Reacciones ante una resolución del Tribunal Constitucional
El Tribunal Constitucional de Rumanía ha declarado constitucional la disposición según la cual los cargos electos que se encuentren en situación de incompatibilidad pueden perder su mandato
Mihai Pelin, 18.08.2026, 10:55
El Parlamento rumano volverá a reunirse en sesión extraordinaria: la decisión del lunes del Tribunal Constitucional de Rumanía (TC) sobre la nueva ley de integridad, un hito incluido en el PNRR, obliga a los diputados a modificar rápidamente el texto de la ley para que Rumanía no pierda 770 millones de euros. La ley debe promulgarse antes de que termine el mes.
Los jueces del Tribunal Constitucional se han pronunciado sobre los recursos presentados por el presidente Nicuşor Dan, así como por el PNL y la USR, que impugnaban las enmiendas introducidas por el PSD y la AUR (la oposición socialdemócrata y la populista, de corte ultranacionalista) sobre la sanción retroactiva de los cargos electos locales que se encuentren en situación de incompatibilidad y la ampliación de la obligación de declarar el patrimonio y los intereses a las parejas de hecho.
Los magistrados del Tribunal Constitucional han validado la enmienda que priva de su cargo a los alcaldes declarados incompatibles, pero han rechazado la obligación de que las parejas de hecho de los cargos públicos declaren su patrimonio. Además, el TC ha reiterado que las declaraciones de patrimonio ya no serán públicas. Estas seguirán siendo confidenciales y se conservarán en la Agencia Nacional de Integridad. En opinión de los magistrados, el legislador no puede imponer obligaciones jurídicas a personas que mantengan relaciones personales no reconocidas legalmente por el Estado.
La cuestión ha adquirido una fuerte carga política tras vincularse al caso de Mirabela Grădinaru, pareja sentimental del presidente Nicușor Dan. No obstante, ella ha hecho públicas sus declaraciones de patrimonio y de intereses, en un gesto que se ha presentado como una muestra de transparencia.
En cuanto a la regulación de las medidas sancionadoras por conflicto de intereses, esta queda dentro del margen de apreciación del legislador, y su aplicación a lo largo del tiempo mediante las normas transitorias adoptadas se ha llevado a cabo respetando la Constitución, afirman los jueces.
Más de 120 personas corren el riesgo de perder sus puestos a raíz de la decisión del Tribunal Constitucional, que prevé la pérdida del mandato o del cargo en caso de que existan sentencias firmes que determinen el incumplimiento de las normas sobre incompatibilidades y conflicto de intereses.

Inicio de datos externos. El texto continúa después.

(* ===== verification/Memory.v ===== *)
(** * [eventforge/transports/memory.py]: [MemoryTransport]

    One record field per attribute of the object.  Each method body is one
    critical section of the RLock, which a callback of [send] may re-enter from
    the same thread: a callback is any statement over the same heap. *)
From S2P Require Import Prelude PyDict Types Topics Transport.

Module MemoryTransport.

Record state (CB : Type) : Type := mkState {
  queues : list (string * list Message);
  max_queue_size : Z;
  subscribers : list (string * CB);
  topic_subs : list (string * list string);
  sub_topic : list (string * string);
  closed : bool;
}.
Arguments mkState {CB} _ _ _ _ _ _.
Arguments queues {CB} _.
Arguments max_queue_size {CB} _.
Arguments subscribers {CB} _.
Arguments topic_subs {CB} _.
Arguments sub_topic {CB} _.
Arguments closed {CB} _.

Section ops.
Context {CB R : Type}.
Abbreviation state := (state CB).
Abbreviation heap := (heap state R).

(** How a subscriber's callback runs. *)
Variable call : CB -> Message -> M heap unit.

Definition init (max_queue_size : Z) : state := mkState [] max_queue_size [] [] [] false.

Definition set_queues (q : list (string * list Message)) (s : state) : state :=
  mkState q (max_queue_size s) (subscribers s) (topic_subs s) (sub_topic s) (closed s).
Definition set_subs (su : list (string * CB)) (ts : list (string * list string))
    (st : list (string * string)) (s : state) : state :=
  mkState (queues s) (max_queue_size s) su ts st (closed s).

(** [self._queues[topic]], a [defaultdict] *)
Definition queue_of (s : state) (t : string) : list Message := dget_or [] (queues s) t.

Definition closed_error : exn := Exc "RuntimeError" "Transport is closed".

(** [self._sub_topic.get(sub_id)] *)
Definition pattern_of (id : string) (h : heap) : option string := dget (sub_topic (h_tr h)) id.
Section MessageQueue.
Context {T H U : Type} `{!EqDecision H}.
Abbreviation world := (heap T (qstate H * U)).
Context {TR : Transport world chan_cb}.
Variable clock : world -> Z.

Definition get_q : M world (qstate H) := gets (fun h => (h_rest h).1).
Definition upd_q (f : qstate H -> qstate H) : M world unit :=
  upd_rest (fun r => (f r.1, r.2)).

Definition init_q : qstate H := mkQ [] [] [].

Definition set_topic (name : string) (ev : Eventful H) (q : qstate H) : qstate H :=
  mkQ (dset (q_topics q) name ev) (q_sub_ids q) (q_transport_subs q).

(** Get-or-create the channel of a topic. *)
Definition topic (name : string) (d : option dispatcher) : M world unit :=
  let! q := get_q in
  if dmem (q_topics q) name then ret tt
  else
    upd_q (set_topic name (new_eventful d)) ;;;
    let! sub_id := t_subscribe name (ChannelFire name) in
    upd_q (fun q => mkQ (q_topics q) (q_sub_ids q) (dset (q_transport_subs q) name sub_id)).

(** [channel.subscribe(fn)] on a topic's channel *)
Definition channel_subscribe (name : string) (fn : H) : M world unit :=
  upd_q (fun q => match dget (q_topics q) name with
                  | Some ev => set_topic name (ev_subscribe fn ev) q
                  | None => q
                  end).

Definition subscribe (name : string) (fn : H) : M world string :=
  topic name None ;;;
  channel_subscribe name fn ;;;
  let! handler_id := new_uuid in
  upd_q (fun q => mkQ (q_topics q) (dset (q_sub_ids q) handler_id (name, fn)) (q_transport_subs q)) ;;;
  ret handler_id.

(** [on(topic, fn)], and the decorator form, which subscribes and returns [fn] *)
Definition on (name : string) (fn : H) : M world string := subscribe name fn.
Definition on_decorator (name : string) (fn : H) : M world H := subscribe name fn ;;; ret fn.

Entre ellas se encuentran 47 cargos públicos que ocupan actualmente cargos electivos o públicos.
El nombre más sonado es el del alcalde de Timişoara, Dominic Fritz, que recibió en junio una sentencia firme del Tribunal Supremo de Casación y Justicia. El líder de la USR reaccionó de inmediato y denuncia un brutal abuso de poder validado por los magistrados. No está de acuerdo con que el texto de la ley se aplique con carácter retroactivo y ha anunciado que acudirá al Tribunal Europeo de Derechos Humanos.
La reunión del TC se produjo en medio de la polémica suscitada en la opinión pública por una reciente reunión no anunciada, celebrada en el Senado, entre la presidenta del TC, Simina Tănăsescu, y el primer ministro interino, Ilie Bolojan. El Consejo Superior de la Magistratura, las direcciones de los tribunales y las asociaciones de magistrados han solicitado aclaraciones públicas urgentes, al considerar que una reunión informal de este tipo suscita dudas legítimas y afecta a la confianza en la imparcialidad de la justicia.

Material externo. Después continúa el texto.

(** One message: every group of [keys] gets it once. *)
Lemma dispatch_groups_spec t several msg keys h :
  on_wq wf_tables h -> NoDup keys -> (forall key, key ∈ keys -> entries_of key (the_wq h) <> []) ->
  exists invs h', dispatch_groups t several msg keys h = (Ok invs, h') /\ dispatched t h h' invs /\
    pending (the_wq h') = pending (the_wq h) /\
    map (fun i => Some (i_handler i)) invs = map (fun key => pick key (the_wq h) 0) keys /\
    Forall (fun i => same_job (i_message i) msg) invs /\
    (forall key i, key ∈ keys -> pick key (the_wq h') i = pick key (the_wq h) (S i)) /\
    (forall key, key ∉ keys -> dget_or 0%nat (rr_index (the_wq h')) key =
      dget_or 0%nat (rr_index (the_wq h)) key).
Proof.
  revert h. induction keys as [|key keys IH]; intros h Hw Hnd Hne.
  - exists [], h. cbn. split_and!; try done; [by apply dispatched_nil|].
    by intros key i ?%not_elem_of_nil.
  - apply NoDup_cons in Hnd as [Hni Hnd]. cbn [dispatch_groups].
    destruct (dispatch_one_spec t several msg key h Hw) as (i & h1 & H1 & D1 & P1 & Hp1 & Hm1 & R1);
      [apply Hne; by left|].
    assert (on_wq wf_tables h1) as Hw1.
    { pose proof (keeps_dispatch_one (T := T) _ _ wf_table_inv t several msg key I h Hw) as Hk.
      by rewrite H1 in Hk. }
    assert (forall k, entries_of k (the_wq h1) = entries_of k (the_wq h)) as He
      by (intros k; unfold entries_of; by rewrite (dp_groups _ _ _ _ D1)).
    assert (forall k, k <> key -> dget_or 0%nat (rr_index (the_wq h1)) k =
      dget_or 0%nat (rr_index (the_wq h)) k) as Hro.
    { intros k Hk. by rewrite R1, dget_or_dset, decide_False. }
    destruct (IH h1 Hw1 Hnd) as (invs & h' & H2 & D2 & P2 & Hp2 & Hm2 & Hk2 & R2).
    { intros k Hk. rewrite He. apply Hne. by right. }
    exists (i :: invs), h'. unfold bind. rewrite H1, H2. split_and!; [done| |congruence| | | |].
    + by apply (dispatched_app t h h1 h' [i] invs).
    + cbn. rewrite Hp1, Hp2. f_equal. apply map_ext_in. intros k Hk%list_elem_of_In.
      apply pick_same; [apply (dp_groups _ _ _ _ D1) | apply Hro; congruence].
    + by constructor.
    + intros k j [->|Hk]%elem_of_cons.
      * transitivity (pick key (the_wq h1) j).
        { apply pick_same; [apply (dp_groups _ _ _ _ D2) | by apply R2]. }
        apply pick_next; [apply (dp_groups _ _ _ _ D1) | by rewrite R1, dget_or_dset, decide_True].
      * rewrite Hk2 by done. apply pick_same; [apply (dp_groups _ _ _ _ D1) | apply Hro; congruence].
    + intros k [Hk1 Hk]%not_elem_of_cons. rewrite R2 by done. by apply Hro.
Qed.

En respuesta, la presidenta del Tribunal Constitucional, Simina Tănăsescu, rechazó firme y categóricamente cualquier especulación, precisando que las conversaciones se centraron exclusivamente en cuestiones administrativas e institucionales, sin relación alguna con los asuntos pendientes. Al mismo tiempo, la presidenta del TC designó a otro juez ponente que asumió sus funciones en el asunto relativo a la Ley de Integridad.